Friday, June 22, 2012

My Legacy

In kind of an attempt to clarify the musings of yesterday, what is my Legacy? I really have come to the realization that anything material is unimportant when I am gone. Not my art, my house, my jewelry....my stuff. That does not mean that I don't enjoy the things I own, I do. I love the "things" I have, but the older I get, the more I see I can get by without them. I have never seen anything that was more beautiful to me (other than my grand baby!) than the Tetons by horseback! Of course, I have not been everywhere. My legacy is only in the values I may have instilled in my children, my grand-daughter, and those daughter-women that I sponsor in my program. The smallest bits of kindness, tolerance, and right actions are all I will have of value. If life has meaning at all, it is in service to others. I don't think accomplishments are greater than that.
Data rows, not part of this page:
(** X12 on a page whose stored user does not parse. *)
Lemma profile_reads_body_first_witness :
  let o := resume (H := plain_browser) (ProfileUpdate "Save" "Ada King")
             (Ok (Json tt)) ada_profile in
  alerts o.1 = ["✅ Profile updated successfully!";
                "❌ Network error: Unexpected token"] /\
  localStorage o.1 = localStorage ada_profile /\ o.2 = [].
Proof.
  cbv zeta.
  destruct (proj2 (proj2 (@profile_reads_body_first plain_browser
              "Save" "Ada King" "Unexpected token" ada_profile))
              "Ada Byron" eq_refl ltac:(discriminate) eq_refl)
    as ((Halerts & Hstore & _ & Hnone & _) & _).
  split; [exact Halerts | ]. split; [exact Hstore | exact Hnone].
Defined.

(** X13 on an upload refused with a 401. *)
Lemma failed_upload_reloads_profile_witness :
  let o := resume (H := plain_browser) UploadPhoto (NotOk 401 (Json None)) signed_in in
  o.2 = [ProfilePageLoad] /\
  localStorage o.1 = localStorage signed_in /\
  cleared (settle (H := plain_browser) ProfilePageLoad (NotOk 401 (Json None)) o.1).
Proof.
  cbv zeta.
  destruct (@failed_upload_reloads_profile plain_browser
              (NotOk 401 (Json None)) signed_in ltac:(intros []))
    as (Hload & _ & _ & Hstore & _ & Hreload).
  split; [exact Hload | ]. split; [exact Hstore | ].
  exact (proj1 (Hreload (Json None))).
Defined.

(** X14 from a fresh browser. *)
Lemma login_logout_round_trip_witness :
  let signed := settle (H := plain_browser) (Login "Submit")
                  (Ok (Json {| access_token := "t0k3n"; user := ada |})) blank in
  cleared blank /\
  getItem "access_token" signed = Some "t0k3n" /\
  localStorage (settle (H := plain_browser) ProfileLogout (Rejected "offline") signed)
  = localStorage blank.
Proof.
  cbv zeta.
  assert (cleared blank) as Hfresh by (split; reflexivity).
  destruct (@login_logout_round_trip plain_browser "Submit"
              {| access_token := "t0k3n"; user := ada |} (Rejected "offline")
              blank Hfresh) as (Htoken & _ & Hback & _).
  split; [exact Hfresh | ]. split; [exact Htoken | exact Hback].
Defined.

(** X16 on a page with none of the optional elements. *)
Lemma missing_targets_are_skipped_witness :
  resume (H := plain_browser) LoadAircraft (Ok (Json fleet)) bare = done bare /\
  AircraftPage.calculateTotalSeats bare = bare.
Proof.
  split.
  - apply (@missing_targets_are_skipped plain_browser fleet bare);
      intros Hin; apply elem_of_empty in Hin; exact Hin.
  - apply (@missing_targets_are_skipped plain_browser fleet bare).
    intros Hin. apply elem_of_empty in Hin. exact Hin.
Defined.

(** X17 on the login form left empty. *)
Lemma local_stop_only_alerts_witness :
  (perform (H := plain_browser) (submit LoginForm) blank).1 = blank \/
  exists msg, (perform (H := plain_browser) (submit LoginForm) blank).1
              = alert msg blank.
Proof.
  apply (@local_stop_only_alerts plain_browser LoginForm blank). reflexivity.
Defined.

(** X18 on a photo deletion answered with a 401. *)
Lemma others_keep_store_and_location_witness :
  let m := {| page := signed_in; inflight := [DeletePhoto] |} in
  exists m', step (H := plain_browser)
               (Arrive 0 DeletePhoto (NotOk 401 (Json None))) m = Some m' /\
    localStorage (page m') = localStorage signed_in /\
    href (page m') = href signed_in.
Proof.
  cbv zeta. eexists. split; [reflexivity | ].
  apply (@others_keep_store_and_location plain_browser
           (Arrive 0 DeletePhoto (NotOk 401 (Json None)))
           {| page := signed_in; inflight := [DeletePhoto] |});
    reflexivity.
Defined.
(** * clawstash: storage provisioning and backup orchestration

    A shallow embedding of the TypeScript sources of clawstash
    ([src/core/s3.ts], [src/core/config.ts], [src/core/openclaw.ts],
    [src/core/restic.ts], [src/cli/backup.ts], [src/cli/restore.ts]) and
    the properties of its specification that are settled against them.

    Layout: the embedding comes first (modules [JS], [Effects], [Config],
    [S3], [Openclaw], [Restic], [BackupCli], [RestoreCli]), the theorems
    follow. *)

From Stdlib Require Import ZArith NArith List String Ascii Bool Lia.
From Stdlib Require Import DecimalString DecimalPos.
From Stdlib Require DecimalFacts.
Import ListNotations.

Set Implicit Arguments.

(* ================================================================== *)
(** ** JavaScript strings and the [String.prototype] methods in use   *)
(* ================================================================== *)

Module JS.

(** A JavaScript string is a sequence of UTF-16 code units. *)
Definition jsstring := list N.

(** ASCII literals of the source text, one code unit per character. *)
Definition lit (s : string) : jsstring :=
  map N_of_ascii (list_ascii_of_string s).

(** [a === b] on strings. *)
Fixpoint str_eqb (a b : jsstring) : bool :=
  match a, b with
  | [], [] => true
  | c :: a', d :: b' => (c =? d)%N && str_eqb a' b'
  | _, _ => false
  end.

(** Truthiness of a string: only the empty string is falsy. *)
Definition truthy_str (s : jsstring) : bool :=
  match s with [] => false | _ :: _ => true end.

(** Truthiness of [string | undefined] / [string | null]. *)
Definition truthy (s : option jsstring) : bool :=
  match s with Some s' => truthy_str s' | None => false end.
Even the most respected religious leader serves their Higher Power and their flock.Our favorite actors, artists, musicians are those that make our own hearts and lives fuller just by seeing, hearing, and provoking our minds. I feel these things deeply today,right now. I hope I still embrace this tomorrow instead wishing I had a new car. This is part of my human condition, no? I don't want to sound preachy, just kind of unemcumbered.

Thursday, June 21, 2012

The beet goes on..........

I know, pretty silly, but life does go on and I am still hanging out in my head many times. It has only been 6 months and 5 days since my Mom died. I have come to an interesting conclusion regarding "stuff". It is mostly baggage. Why do I say this? When one is gone, the "things" that we loved are another's "quandry" when we are gone. I don't mean that my Mother's "things" weren't appreciated. Those who read my other blog (Turnabout is Fair Play) know how hard it was for me to clean the room that was hers. Other family members chose pieces that were important and meaningful to them. Now I have things that I truely do not know what to do with, but feel guilty parting with because they were so important to my Mother. For example, her Mother's chair, which she says was specially made for her because she was so small. Her Father's desk, which is a dark wood upright with a drop front. It was not a desk that he brought from his original home, but bought later. She kept it when he passed and it was important to her, none of these fit into my home but I don't want to get rid of them. Lets not even go into the Swarovski crystal pieces that are in small display cases in her room. I find myself really cleaning out all kinds of my own things. I don't want my children to have say "I know she loved this, but what do we do with it." I can't imagine making any moves at my age with the amount of stuff that we have... and I guess the best part of that is: I don't have to do anything today. That is a relief. I am now leaving the danger zone of my mind.